11 July 2010
The notorious Todd Solondz film I've been putting off for years for no good reason... I finally sat and watched it. It has such a reputation, for sympathizing with pederasts and dirty phone call makers, and so I was ready for some squirm-inducing scenes, but still, the degree to which it looks unblinkingly into the eye of some extremely uncomfortable moments and challenges your reactions -- do you laugh? do you flinch? do you judge? do you sympathize? -- is, well, bold. Nobody ever said Solondz wasn't a provocateur.
It feels like a pretty complete spectrum of people lacking -- and generally not deserving -- happiness, and it's full of some really beautifully put together moments (a subtle touch, for example: Ben Gazarra loading up his meal with salt at the end; the one thing his doctor said might prevent him from living to be a hundred). The film certainly has strong opinions on the amount of fakery that goes into middle class notions of success, and an almost Lynchian glee in pulling back layers to reveal something darker underneath. Plus, just like the very, very different Pusher I watched just before this, both can be seen as dramatizations of desperation, only here the desperation is a more First World Problem variety, and more open to derision and mockery.
Black comedy is when you tell a story with "dark" or "tragic" things happening but you paint them in a comic light -- people die but we are meant to laugh at it, for example. There is even a thing people call "pitch black comedy," where the dark stuff is darker than most. This goes well beyond that, giving us a black comedy of the blackest things we have: rape, pedophilia, predatory sex, incest, and the fear of dying alone. Plus, often black comedies look down on their characters (or at least their transgressive, "bad guy" characters) as dopes and lunatics, monsters and clowns. In Happiness, though, Solondz kind of flip-flops that formula. Here, the sisters are looked down on as pathetic, self-deceptive, judgmental monsters, complicit in the sins around them and even longing to transgress themselves (one sister desperately wishes she were raped as a child; another doles out judgment like she sat on high, and wants nothing more than to gossip with her psychologist husband about his patients' troubles) -- but the actual "bad guys" are the sympathetic characters, the ones with genuine human feelings and needs. Their monstrous sins are merely flaws they struggle with, whereas the suburban mom, the successful author, and even to an extent their listless, lonely younger sister who is without career, family, or love, are shown as the creeps of the story. That's an interesting perspective to take, no question, kind of a John Waters view of the world, but without the camp. Or at least without so much of it.

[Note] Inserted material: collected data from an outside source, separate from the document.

(** ** Numbers *)

Class JsNumber := {
  num : Type;
  nan : num;
  pinf : num;                      (* Infinity *)
  ninf : num;                      (* -Infinity *)
  of_Z : Z -> num;                 (* integer literals, array lengths *)
  add : num -> num -> num;
  sub : num -> num -> num;
  mul : num -> num -> num;
  div : num -> num -> num;
  sqrt : num -> num;               (* Math.sqrt *)
  ltb : num -> num -> bool;        (* a < b *)
  eqb : num -> num -> bool;        (* a == b on numbers *)
}.

Module Num.
Section Derived.
Context {N : JsNumber}.

Definition of_nat (n : nat) : num := of_Z (Z.of_nat n).

(** [a > b] is [b < a]. *)
Definition gtb (a b : num) : bool := ltb b a.

(** [x !== x] holds of NaN only. *)
Definition isnan (x : num) : bool := negb (eqb x x).

(** The decimal literal [m / 10^k] (0.05, 0.2, 0.5): the binary64 nearest
    to it is the correctly rounded quotient of the two integers. *)
Definition dec (m : Z) (k : nat) : num := div (of_Z m) (of_Z (10 ^ Z.of_nat k)).

(** ToNumber of a possibly [undefined] operand: [undefined] becomes NaN. *)
Definition of_undef (o : option num) : num := default nan o.

(** One step of Math.min / Math.max: NaN is absorbing, otherwise the
    smaller (larger) of the running value and the next argument. *)
Definition min2 (lowest x : num) : num :=
  if isnan lowest then lowest
  else if isnan x then x
  else if ltb x lowest then x else lowest.

Definition max2 (highest x : num) : num :=
  if isnan highest then highest
  else if isnan x then x
  else if ltb highest x then x else highest.

(** [Math.min(...values)] and [Math.max(...values)]: a left-to-right scan
    that starts from +Infinity (-Infinity). *)
Definition Math_min (values : list num) : num := fold_left min2 values pinf.
Definition Math_max (values : list num) : num := fold_left max2 values ninf.

(** [x || 1]: 0 and NaN are the falsy numbers. *)
Definition or_one (x : num) : num :=
  if eqb x (of_Z 0) || isnan x then of_Z 1 else x.

(** [a <= b] and [Math.abs]. *)
Definition leb (a b : num) : bool := ltb a b || eqb a b.
Definition abs (x : num) : num := if ltb x (of_Z 0) then sub (of_Z 0) x else x.

(** [Math.sign]: 1, -1, or the argument itself (a zero or NaN). *)
Definition sign (x : num) : num :=
  if ltb (of_Z 0) x then of_Z 1 else if ltb x (of_Z 0) then of_Z (-1) else x.

(** [values.reduce((a, b) => a + b, 0)] *)
Definition sum (values : list num) : num := fold_left add values (of_Z 0).
End Derived.
End Num.

(** *** The binary64 instance *)

Definition float_of_Z (z : Z) : float :=
  match z with
  | Z0 => PrimFloat.of_uint63 (Uint63.of_Z 0)
  | Zpos _ => PrimFloat.of_uint63 (Uint63.of_Z z)
  | Zneg p => PrimFloat.opp (PrimFloat.of_uint63 (Uint63.of_Z (Zpos p)))
  end.

#[export] Instance Float64 : JsNumber := {|
  num := float;
  nan := PrimFloat.nan;
  pinf := PrimFloat.infinity;
  ninf := PrimFloat.neg_infinity;
  of_Z := float_of_Z;
  add := PrimFloat.add;
  sub := PrimFloat.sub;
  mul := PrimFloat.mul;
  div := PrimFloat.div;
  sqrt := PrimFloat.sqrt;
  ltb := PrimFloat.ltb;
  eqb := PrimFloat.eqb;
|}.

(** *** The exact instance: reals with NaN and infinities *)

Inductive xreal : Type :=
  | Fin (x : R)
  | PInf
  | NInf
  | NaN.

Module XReal.
Open Scope R_scope.

Definition neg (a : xreal) : xreal :=
  match a with
  | Fin x => Fin (- x)
  | PInf => NInf
  | NInf => PInf
  | NaN => NaN
  end.

Definition add (a b : xreal) : xreal :=
  match a, b with
  | NaN, _ | _, NaN => NaN
  | Fin x, Fin y => Fin (x + y)
  | PInf, NInf | NInf, PInf => NaN
  | PInf, _ | _, PInf => PInf
  | NInf, _ | _, NInf => NInf
  end.

Definition sub (a b : xreal) : xreal := add a (neg b).

(** An infinity scaled by a finite factor: its sign follows the factor,
    and a zero factor gives NaN. *)
Definition scale_inf (positive : bool) (x : R) : xreal :=
  match total_order_T x 0 with
  | inleft (left _) => if positive then NInf else PInf
  | inleft (right _) => NaN
  | inright _ => if positive then PInf else NInf
  end.

Definition mul (a b : xreal) : xreal :=
  match a, b with
  | NaN, _ | _, NaN => NaN
  | Fin x, Fin y => Fin (x * y)
  | Fin x, PInf | PInf, Fin x => scale_inf true x
  | Fin x, NInf | NInf, Fin x => scale_inf false x
  | PInf, PInf | NInf, NInf => PInf
  | PInf, NInf | NInf, PInf => NInf
  end.

(** Division.  The sign of a zero is not tracked: a non-zero number over
    zero is taken as over +0. *)
Definition div (a b : xreal) : xreal :=
  match a, b with
  | NaN, _ | _, NaN => NaN
  | Fin x, Fin y =>
      if Req_dec_T y 0 then
        match total_order_T x 0 with
        | inleft (left _) => NInf
        | inleft (right _) => NaN
        | inright _ => PInf
        end
      else Fin (x / y)
  | Fin _, (PInf | NInf) => Fin 0
  | PInf, Fin y => if Rlt_dec y 0 then NInf else PInf
  | NInf, Fin y => if Rlt_dec y 0 then PInf else NInf
  | (PInf | NInf), (PInf | NInf) => NaN
  end.

Definition sqrt (a : xreal) : xreal :=
  match a with
  | Fin x => if Rlt_dec x 0 then NaN else Fin (R_sqrt.sqrt x)
  | PInf => PInf
  | NInf | NaN => NaN
  end.

Definition ltb (a b : xreal) : bool :=
  match a, b with
  | NaN, _ | _, NaN => false
  | Fin x, Fin y => if Rlt_dec x y then true else false
  | NInf, (Fin _ | PInf) => true
  | Fin _, PInf => true
  | _, _ => false
  end.

Definition eqb (a b : xreal) : bool :=
  match a, b with
  | Fin x, Fin y => if Req_dec_T x y then true else false
  | PInf, PInf | NInf, NInf => true
  | _, _ => false
  end.

(** Math.sin: NaN at the infinities and at NaN. *)
Definition sin (a : xreal) : xreal :=
  match a with
  | Fin x => Fin (Rtrigo_def.sin x)
  | _ => NaN
  end.
End XReal.

#[export] Instance Exact : JsNumber := {|
  num := xreal;
  nan := NaN;
  pinf := PInf;
  ninf := NInf;
  of_Z := fun z => Fin (IZR z);
  add := XReal.add;
  sub := XReal.sub;
  mul := XReal.mul;
  div := XReal.div;
  sqrt := XReal.sqrt;
  ltb := XReal.ltb;
  eqb := XReal.eqb;
|}.

(** ** Exceptions and objects *)

(** What a call can end in: a result, a thrown exception, or no end at all
    (a loop without bound, which runs until the host gives up). *)
Inductive js_error : Type :=
  | TypeError
  | Error (msg : string).

Inductive outcome (A : Type) : Type :=
  | Returned (a : A)
  | Thrown (e : js_error)
  | Exhausts.
Arguments Returned {A} a.
Arguments Thrown {A} e.
Arguments Exhausts {A}.

#[export] Instance outcome_ret : MRet outcome := fun A a => Returned a.
#[export] Instance outcome_bind : MBind outcome := fun A B f m =>
  match m with
  | Returned a => f a
  | Thrown e => Thrown e
  | Exhausts => Exhausts
  end.
#[export] Instance outcome_fmap : FMap outcome := fun A B f m =>
  match m with
  | Returned a => Returned (f a)
  | Thrown e => Thrown e
  | Exhausts => Exhausts
  end.

(** A plain object used as a map from names to values: its own properties
    in the order [Object.keys] lists them (insertion order), one entry per
    name. *)
Module Obj.
Section Obj.
Context {V : Type}.

Fixpoint get (o : list (string * V)) (k : string) : option V :=
  match o with
  | [] => None
  | (k', v) :: rest => if decide (k' = k) then Some v else get rest k
  end.

(** [o[k] = v]: overwrite in place, or append a new property. *)
Fixpoint set (o : list (string * V)) (k : string) (v : V) : list (string * V) :=
  match o with
  | [] => [(k, v)]
  | (k', v') :: rest =>
      if decide (k' = k) then (k, v) :: rest else (k', v') :: set rest k v
  end.

Definition keys (o : list (string * V)) : list string := map fst o.
Definition values (o : list (string * V)) : list V := map snd o.
End Obj.
End Obj.

(** [s.toUpperCase()] on the ASCII letters. *)
Definition upper_ascii (c : Ascii.ascii) : Ascii.ascii :=
  let n := Ascii.nat_of_ascii c in
  if (97 <=? n)%nat && (n <=? 122)%nat then Ascii.ascii_of_nat (n - 32) else c.

Fixpoint toUpperCase (s : string) : string :=
  match s with
  | EmptyString => EmptyString
  | String c rest => String (upper_ascii c) (toUpperCase rest)
  end.

(** ** DataProcessor *)

Section DataProcessor.
Context {N : JsNumber}.
Import Num.

(** The candle fields the pipeline reads. *)
Record Candle : Type := {
  open : num;
  high : num;
  low : num;
  close : num;
  volume : num;
}.

(** An entry of [this.normalizers]. *)
Record NormParams : Type := {
  p_min : num;
  p_max : num;
  p_range : num;
}.

(** [this]: the normalizer map and the uploaded CSV series (the fetch
    cache plays no part here). *)
Record DataProcessor : Type := {
  normalizers : gmap string NormParams;
  csvData : gmap string (list Candle);
}.

Definition set_normalizers (this : DataProcessor)
    (nz : gmap string NormParams) : DataProcessor :=
  {| normalizers := nz; csvData := csvData this |}.

(** [new DataProcessor()] *)
Definition new_DataProcessor : DataProcessor :=
  {| normalizers := ∅; csvData := ∅ |}.

(** An element of the array handed to [normalize]: a number, or an object
    with numeric properties. *)
Inductive datum : Type :=
  | DNum (x : num)
  | DObj (fields : list (string * num)).

(** [d[key]] converted to a number: a number has no such property and an
    object may lack it, and [undefined] converts to NaN. *)
Definition prop (key : string) (d : datum) : num :=
  match d with
  | DNum _ => nan
  | DObj fields => of_undef (Obj.get fields key)
  end.

(** [d] used as a number: an object converts to NaN. *)
Definition datum_number (d : datum) : num :=
  match d with
  | DNum x => x
  | DObj _ => nan
  end.

(** A key is truthy unless it is [null] (or left out) or the empty
    string. *)
Definition truthy (key : option string) : bool :=
  match key with
  | None | Some EmptyString => false
  | Some _ => true
  end.

(** [key || 'default'] *)
Definition normalizeKey (key : option string) : string :=
  match key with
  | None | Some EmptyString => "default"
  | Some k => k
  end.

(** [{ min, max, range: max - min || 1 }] of a list of values. *)
Definition params_of (values : list num) : NormParams :=
  let min := Math_min values in
  let max := Math_max values in
  {| p_min := min; p_max := max; p_range := or_one (sub max min) |}.

(** [key ? data.map(d => d[key]) : data] *)
Definition normalize_values (data : list datum) (key : option string) : list num :=
  match key with
  | Some k => if truthy key then map (prop k) data else map datum_number data
  | None => map datum_number data
  end.

Definition normalize (this : DataProcessor) (data : list datum)
    (key : option string) : DataProcessor * list num :=
  let values := normalize_values data key in
  let params := params_of values in
  let normalized :=
    map (fun v => div (sub v (p_min params)) (p_range params)) values in
  (set_normalizers this (<[normalizeKey key := params]> (normalizers this)),
   normalized).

It's a pretty great film, I have to say, though about a dozen scenes throughout had me scrunching up my face in fear and wondering what I was sitting through. I expected Philip Seymour Hoffman's phone harasser to be the worst, but the exchanges between Dylan Baker as the pedophile father and his confused son were, in retrospect, obviously the most squeamish. Both actors were amazing, but those scenes were excruciating, and I'm someone who normally laughs pretty easily about stuff like that. But this... with the exception of one early punch-to-the-arm you-go-champ moment where Dad assures his son he'll come one day, not to worry -- with the exception of that moment it's all played so goddamn straight-faced, even I blanched.
Speaking of, you think I'm reading too deep into it if I notice that Hoffman's character has many (rape-centric) monologues about cum and coming, and uses his own cum as adhesive to keep postcards stuck to his wall, and that Baker's son looks a lot like a young Philip Seymour Hoffman, and is equally obsessed with his own ejaculate and ends the film with his first triumphant squirting -- for both characters we see the sperm hit the wall/pole; both characters talk about it the whole film every chance they get; both look alike. I think that son is meant to grow up to be Alan, the Phil Hoffman character. Anybody else see something like that, or am I just crazy?